Joe aveva due mesi, quando finalmente la sua famiglia emigrò a New York, stabilendosi nel quartiere di Brooklyn. Anche qui suo padre lavorò come macellaio kosher, mentre sua madre prestò servizio presso la comunità ebraica.

Cominciò a disegnare fin da quando aveva due o tre anni di età, e mentre cresceva i suoi genitori lo incoraggiarono a coltivare il suo talento. A tre o quattro anni, i vicini gli compravano i gessetti per disegnare per strada.
Si appassionò ai fumetti fin da prima che sapesse leggerli, solo guardando le figure delle strisce sui giornali degli anni '30. Gli autori che più lo influenzarono furono quelli realistici, soprattutto Harold Foster, Alex Raymond e Milton Caniff.
I suoi genitori raccontavano spesso a lui e alle sue quattro sorelle le storie del "Vecchio Paese", la terra d'origine che non poteva ricordare, e dei bei tempi felici vissuti laggiù. Ma verso la fine degli anni '30, l'immagine idilliaca che poteva ancora associare al suo luogo natale fu sostituita da un incubo. Vari amici e parenti giunsero dalla Polonia dopo essere fuggiti dai campi di sterminio nazisti, e raccontarono quello che succedeva laggiù, le persecuzioni antisemite e l'Olocausto. I ricordi di quelle storie, di cui non poteva ancora afferrare interamente tutto l'orrore, si impressero indelebilmente nella sua mente. Il suo paese natale oggi non esiste più, è stato completamente spazzato via, e il pensiero di quello che sarebbe successo a lui e alla sua famiglia se vi fossero rimasti, lo ossessionò per moltissimo tempo, facendogli però anche constatare l'enormità della sua fortuna.

Il suo primo lavoro retribuito per gli albi a fumetti, risale al 1938, quando aveva circa dodici anni (!).
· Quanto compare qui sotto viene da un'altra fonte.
(* ===== verification/Lifecycle.v ===== *)
(** * The KMIP object lifecycle

    What a request may do to the vault, one effect at a time: [kmip_step] is the state
    machine of one object (the transitions [validateStateTransition] lets through, with
    the record each store operation leaves), [kmip_effect] adds new objects and
    attribute changes, [evolves] is any number of effects.  The lemmas follow one
    object through an evolution. *)

From Stdlib Require Import ZArith Lia.
From stdpp Require Import relations.
From S2P Require Import Prelude GoRuntime Storage.
Local Open Scope Z_scope.

Inductive kmip_step : KeyRecord → KeyRecord → Prop :=
| step_activate r : State r = StatePreActive → kmip_step r (set_State StateActive r)
| step_revoke r reason :
    State r ∈ [StatePreActive; StateActive; StateDeactivated] →
    kmip_step r (revoke_record reason r)
| step_destroy r : State r ≠ StateDestroyed → State r ≠ StateDestroyedCompromised →
    kmip_step r (destroy_record r)
| step_archive r : State r = StateDeactivated → kmip_step r (set_State StateArchived r)
| step_recover r : State r = StateArchived → kmip_step r (set_State StatePreActive r)
| step_rekey r mat : State r = StateActive → invalid_length (Length r) = false →
    List.length mat = Z.to_nat (Z.quot (Length r) 8) → kmip_step r (rekey_record mat r).

(** An object as it enters the vault. *)
Definition new_object (r : KeyRecord) : Prop :=
  State r = StatePreActive ∧ Version r = 1 ∧ RevocationReason r = 0.

Inductive kmip_effect (v : Vault) : Vault → Prop :=
| effect_new r : objects v !! UID r = None → new_object r → kmip_effect v (put_object r v)
| effect_step uid r r' : objects v !! uid = Some r → UID r = uid → kmip_step r r' →
    kmip_effect v (put_object r' v)
| effect_attr uid name x : is_Some (lookup_live v uid) →
    kmip_effect v (mkVault (objects v) (partial_alter (λ _, x) (uid, name) (cattrs v))).

Definition evolves : Vault → Vault → Prop := rtc kmip_effect.

(** The fields no KMIP operation changes. *)
Definition same_identity (r r' : KeyRecord) : Prop :=
  UID r' = UID r ∧ Name r' = Name r ∧ ObjectType r' = ObjectType r ∧
  Algorithm r' = Algorithm r ∧ Length r' = Length r ∧ UsageMask r' = UsageMask r ∧
  Owner r' = Owner r ∧ CreatedAt r' = CreatedAt r.
#[export] Instance same_identity_preorder : PreOrder same_identity.
Proof.
  split; unfold same_identity; [done|]. intros r1 r2 r3 H1 H2. intuition congruence.
Qed.

Lemma kmip_step_identity r r' : kmip_step r r' → same_identity r r'.
Proof. unfold same_identity. by destruct 1. Qed.

Lemma kmip_steps_identity r r' : rtc kmip_step r r' → same_identity r r'.
Proof.
  induction 1 as [r|r r1 r2 Hs _ IH]; [done|].
  etrans; [by apply kmip_step_identity|done].
Qed.

Lemma kmip_effect_wf v v' : kmip_effect v v' → vault_wf v → vault_wf v'.
Proof.
  destruct 1 as [r|uid r r' ? ? Hs|? ? ?]; intros Hwf u y; cbn; [| |by apply Hwf].
  all: rewrite lookup_insert_Some; intros [[<- <-]|[_ ?%Hwf]]; done.
Qed.

Lemma evolves_wf v v' : evolves v v' → vault_wf v → vault_wf v'.
Proof. induction 1; eauto using kmip_effect_wf. Qed.

(** ** One object through an evolution *)
Lemma kmip_effect_object v v' uid r :
  kmip_effect v v' → objects v !! uid = Some r →
  ∃ r', objects v' !! uid = Some r' ∧ rtc kmip_step r r'.
Proof.
  destruct 1 as [x|u x x' Hx <- Hs|]; intros Hr; cbn.
  - destruct (decide (UID x = uid)) as [<-|]; [congruence|]. rewrite lookup_insert_ne by done.
    by exists r.
  - pose proof (kmip_step_identity _ _ Hs) as (HU & _).
    destruct (decide (UID x' = uid)) as [<-|].
    + rewrite lookup_insert_eq. exists x'. split; [done|]. rewrite HU in Hr.
      replace r with x by congruence. by apply rtc_once.
    + rewrite lookup_insert_ne by done. by exists r.
  - by exists r.
Qed.

Lemma evolves_object v v' uid r :
  evolves v v' → objects v !! uid = Some r →
  ∃ r', objects v' !! uid = Some r' ∧ rtc kmip_step r r'.
Proof.
  intros Hv. revert r. induction Hv as [v|v v1 v2 He _ IH]; intros r Hr; [by exists r|].
  destruct (kmip_effect_object _ _ _ _ He Hr) as (r1 & Hr1 & ?).
  destruct (IH _ Hr1) as (r2 & ? & ?). exists r2. split; [done|]. by etrans.
Qed.

(** An object that was not there before was created, and stepped since. *)
Lemma evolves_new v v' uid r' :
  evolves v v' → objects v' !! uid = Some r' → objects v !! uid = None →
  ∃ r0, new_object r0 ∧ UID r0 = uid ∧ rtc kmip_step r0 r'.
Proof.
  induction 1 as [v|v v1 v2 He Hv IH]; intros Hr' Hn; [congruence|].
  destruct (objects v1 !! uid) as [r1|] eqn:H1; [|by apply IH].
  destruct (evolves_object _ _ _ _ Hv H1) as (r2 & Hr2 & Hsteps).
  replace r2 with r' in * by congruence. revert H1.
  destruct He as [x|u x x' Hx <- Hs|]; cbn; [| |congruence].
  - rewrite lookup_insert_Some. intros [[<- <-]|[_ ?]]; [by exists x|congruence].
  - pose proof (kmip_step_identity _ _ Hs) as (HU & _).
    rewrite lookup_insert_Some, HU. intros [[<- <-]|[_ ?]]; congruence.
Qed.

(** ** Invariants of the state machine *)
Lemma steps_invariant (P : KeyRecord → Prop) r r' :
  (∀ x y, P x → kmip_step x y → P y) → rtc kmip_step r r' → P r → P r'.
Proof. intros HP. induction 1; eauto. Qed.

Definition destroyed (r : KeyRecord) : Prop := State r = StateDestroyed ∧ Material r = [].
Definition compromised (r : KeyRecord) : Prop :=
  State r = StateCompromised ∨ destroyed r.
(** The states requests can reach. *)
Definition reachable_state (r : KeyRecord) : Prop :=
  State r ∈ [StatePreActive; StateActive; StateCompromised; StateDestroyed].

Lemma destroyed_final r r' : rtc kmip_step r r' → State r = StateDestroyed → r' = r.
Proof.
  induction 1 as [r|r r1 r2 Hs _ IH]; [done|]. intros Hd. exfalso. revert Hd.
  unfold StateDestroyed. destruct Hs; try congruence; try done; intros Hd; rewrite Hd in *; try done.
  repeat match goal with H : _ ∈ _ :: _ |- _ => apply elem_of_cons in H as [H|H]; [done|] end.
  by apply elem_of_nil in H.
Qed.

Lemma compromised_stays r r' : rtc kmip_step r r' → compromised r → compromised r'.
Proof.
  apply steps_invariant. intros x y Hc Hs. unfold compromised, destroyed in *.
  destruct Hs as [? Hst|? ? Hst|? ?|? Hst|? Hst|? ? Hst]; cbn in *; [| |by right| | |];
    exfalso; destruct Hc as [Hc|[Hc _]]; rewrite Hc in Hst; try discriminate Hst;
    revert Hst; rewrite !elem_of_cons, elem_of_nil; intros [?|[?|[?|?]]]; done.
Qed.

Lemma reachable_stays r r' : rtc kmip_step r r' → reachable_state r → reachable_state r'.
Proof.
  apply steps_invariant. intros x y Hr Hs. unfold reachable_state in *.
  destruct Hs as [? Hst|? ? Hst|? ?|? Hst|? Hst|? ? Hst]; cbn in *;
    try solve [rewrite !elem_of_cons; auto]; exfalso; rewrite Hst in Hr; revert Hr; rewrite !elem_of_cons, elem_of_nil;
    intros [?|[?|[?|[?|?]]]]; done.
Qed.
Fece apprendistato prima presso lo studio di Will Eisner e poi in quello di Harry Chesler, che aveva conosciuto frequentando la High School of Music and Art di Manhattan. Nel 1940 già guadagnava più di suo padre e nel 1942, a soli sedici anni, pubblicò le prime storie di sua creazione.
Inizialmente collaborò con i comic book di case editrici minori, come Holyoke Group, MLJ Publications e Quality Comics, ma nel 1943 entrò in pianta stabile alla National Periodical Publications (la DC Comics di allora), con cui manterrà sempre un rapporto privilegiato. Tra le principali serie a cui collaborò negli anni '40, ci furono Johnny Quick, Shining Knight, Doctor Fate, Flash, Zatara e soprattutto Hawkman, che è considerato il suo capolavoro di questo periodo, ma lavorò anche a qualche episodio di Superman.
All'inizio degli anni '40, quando aveva sedici o diciassette anni, si trasferì con la famiglia nel New Jersey, dove suo padre divenne saldatore, lavorando alla costruzione delle navi. È probabile che il "grande salto" (come lui lo definisce) da uno dei quartieri più poveri di New York a un altro stato, fosse stato reso possibile anche dal suo lavoro di cartoonist.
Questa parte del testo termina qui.